After one Update plot: the scatter draws, the geom_smooth checkbox boots unchecked, and the filter stage’s toggle boots disabled. Flipping either widget re-renders with that piece active.

4.4.1 ppVerbSwitch extras: label = and promoting a bare verb

label = is an optional length-1 string that becomes the checkbox’s head label in the Data subtab; without it the UI falls back to an auto-generated verb() label. And switch_on = TRUE promotes a bare verb — one with no placeholder, which would otherwise get no checkbox at all — into a user-toggleable stage:

ptr_app("mtcars |> ppVerbSwitch(filter(cyl == 6), switch_on = TRUE, label = 'Six-cylinder only') |> ggplot(aes(mpg, wt)) + geom_point()")

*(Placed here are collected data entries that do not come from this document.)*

(** X21: GET /notifications sends the requester's first rows in the order
    unread first, then newest first, as many as [limit] allows.  The
    limit is never 0, and 50 when the query has none.  With the query
    executed and a limit that a JavaScript number holds exactly: a
    negative limit is answered 500; a positive one is answered 200 with
    rows of the requester from the table, none more often than stored,
    as many as the limit allows, in that order, and every row of the
    requester that is left out may stand after every row that is sent.
    The route changes neither the database nor the queue. *)
Theorem notification_list_honours_limit (pg : Pg) (limit : option string)
    (req : Request) (w : World) :
  notification_query_ok pg = true ->
  query_limit limit <= 9007199254740992 ->
  let n := query_limit limit in
  let mine := filter (fun x => n_user_id x = user_id req) (notifications (db w)) in
  let r := get_notifications pg limit req w in
  n <> 0 /\ (limit = None -> n = 50)
  /\ db (snd r) = db w /\ queue (snd r) = queue w
  /\ (n < 0 -> reply_status (fst r) = 500)
  /\ (0 < n ->
      exists rows,
        fst r = {| reply_status := 200; reply_body := NRows rows |}
        /\ List.length rows = Nat.min (Z.to_nat n) (List.length mine)
        /\ rows ⊆+ mine
        /\ Sorted unread_then_newest rows
        /\ (forall x y, x ∈ rows -> y ∈ mine -> y ∉ rows -> unread_then_newest x y)).
Proof.
  intros Hok Hmax. cbv zeta.
  assert (Hmine : filter (fun x => n_user_id x = user_id req) (notifications (db w))
                  = filter (fun x => of_user (user_id req) x) (notifications (db w))).
  { apply list_filter_iff. intros x. symmetry. apply of_user_spec. }
  rewrite Hmine.
  set (sorted := merge_sort unread_then_newest
                   (filter (fun x => of_user (user_id req) x) (notifications (db w)))).
  assert (Hperm : sorted ≡ₚ filter (fun x => of_user (user_id req) x) (notifications (db w)))
    by apply merge_sort_Permutation.
  split.
  { unfold query_limit. destruct limit as [s|]; [| discriminate].
    destruct (Text.parseInt s) as [n|]; [| discriminate].
    destruct (Z.eqb_spec n 0); [discriminate | assumption]. }
  split; [by intros -> |].
  unfold get_notifications, try_catch, BookingRoutes.bind, await_read, findAllByUser, reply.
  rewrite Hok. cbn [negb].
  destruct (Z.ltb_spec (query_limit limit) 0) as [Hneg | Hpos]; cbn [orb].
  { repeat split; try reflexivity. intros H. lia. }
  destruct (Z.ltb_spec int8_max (query_limit limit)) as [Hbig | _].
  { unfold int8_max in Hbig. lia. }
  cbn [fst snd]. split; [reflexivity |]. split; [reflexivity |].
  split; [intros H; lia |].
  intros Hn. fold sorted. eexists. split; [reflexivity |].
  split; [| split; [| split]].
  - rewrite length_take, <- Hperm. reflexivity.
  - rewrite <- Hperm. apply sublist_submseteq, sublist_take.
  - assert (Hs : Sorted unread_then_newest (take (Z.to_nat (query_limit limit)) sorted
                                            ++ drop (Z.to_nat (query_limit limit)) sorted)).
    { rewrite take_drop. apply Sorted_merge_sort. apply _. }
    apply Sorted_StronglySorted in Hs; [| apply _].
    apply StronglySorted_app_1_l in Hs. by apply StronglySorted_Sorted.
  - intros x y Hx Hy Hnot.
    assert (Hs : StronglySorted unread_then_newest
                   (take (Z.to_nat (query_limit limit)) sorted
                    ++ drop (Z.to_nat (query_limit limit)) sorted)).
    { rewrite take_drop. apply StronglySorted_merge_sort; apply _. }
    apply (StronglySorted_app_1_elem_of _ _ _ x y Hs Hx).
    rewrite <- Hperm, <- (take_drop (Z.to_nat (query_limit limit)) sorted) in Hy.
    apply elem_of_app in Hy as [Hy | Hy]; [contradiction | assumption].
Qed.

Lemma BookingModel_create_notifications (pg : Pg) (d d' : Db) (u : Z) (t s e : JVal)
    (b : Booking) :
  BookingModel_create pg d u t s e = Ok (d', b) ->
  notifications d' = notifications d /\ next_notification_id d' = next_notification_id d.
Proof.
  unfold BookingModel_create. repeat case_match; intros Hcr; simplify_eq.
  split; reflexivity.
Qed.

Lemma BookingModel_cancel_notifications (pg : Pg) (d d' : Db) (bookingId : string) (u : Z)
    (r : option Booking) :
  BookingModel_cancel pg d bookingId u = Ok (d', r) ->
  notifications d' = notifications d /\ next_notification_id d' = next_notification_id d.
Proof.
  unfold BookingModel_cancel. repeat case_match; intros Hcr; simplify_eq;
    split; reflexivity.
Qed.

4.4.2 The first-position-data assumption

ppVerbSwitch evaluates the verb after inserting .data as the verb call’s first positional argument — the same convention |> uses, matching every dplyr and tidyr verb. A verb whose data argument is not in position 1 (think my_fit(formula, data, weights)) would get .data injected ahead of formula, silently shifting every argument. The escape valve is a named one-line wrapper that adapts the signature:

fit_first <- function(.data, formula, ...) my_fit(formula = formula, data = .data, ...)
# Now it composes:
# "mtcars |> ppVerbSwitch(fit_first(mpg ~ wt), switch_on = FALSE) |> ggplot(...)"

4.4.3 spec = overrides the formula-side default at boot

ppLayerOff / ppVerbSwitch set the default boot state. The spec = argument on ptr_app() / ptr_server() carries restore values for any widget — except a ppUpload file input, which cannot be restored from a spec (only its companion text input is settable) — and a spec = entry overrides the formula-side default at boot. Round-tripping a saved app state therefore composes cleanly with formula-side toggles: capture state$spec() from a running app, re-launch with it, and a layer the formula boots off can come back on:

ptr_app(
  "ggplot(mtcars, aes(mpg, wt)) + geom_point() + ppLayerOff(geom_smooth(), TRUE)",
  spec = list(geom_smooth_checkbox = TRUE)  # overrides the formula-side OFF
)

The precedence rule is: formula-side default first, then spec = per-widget override. See ?ptr_app for the full spec = shape.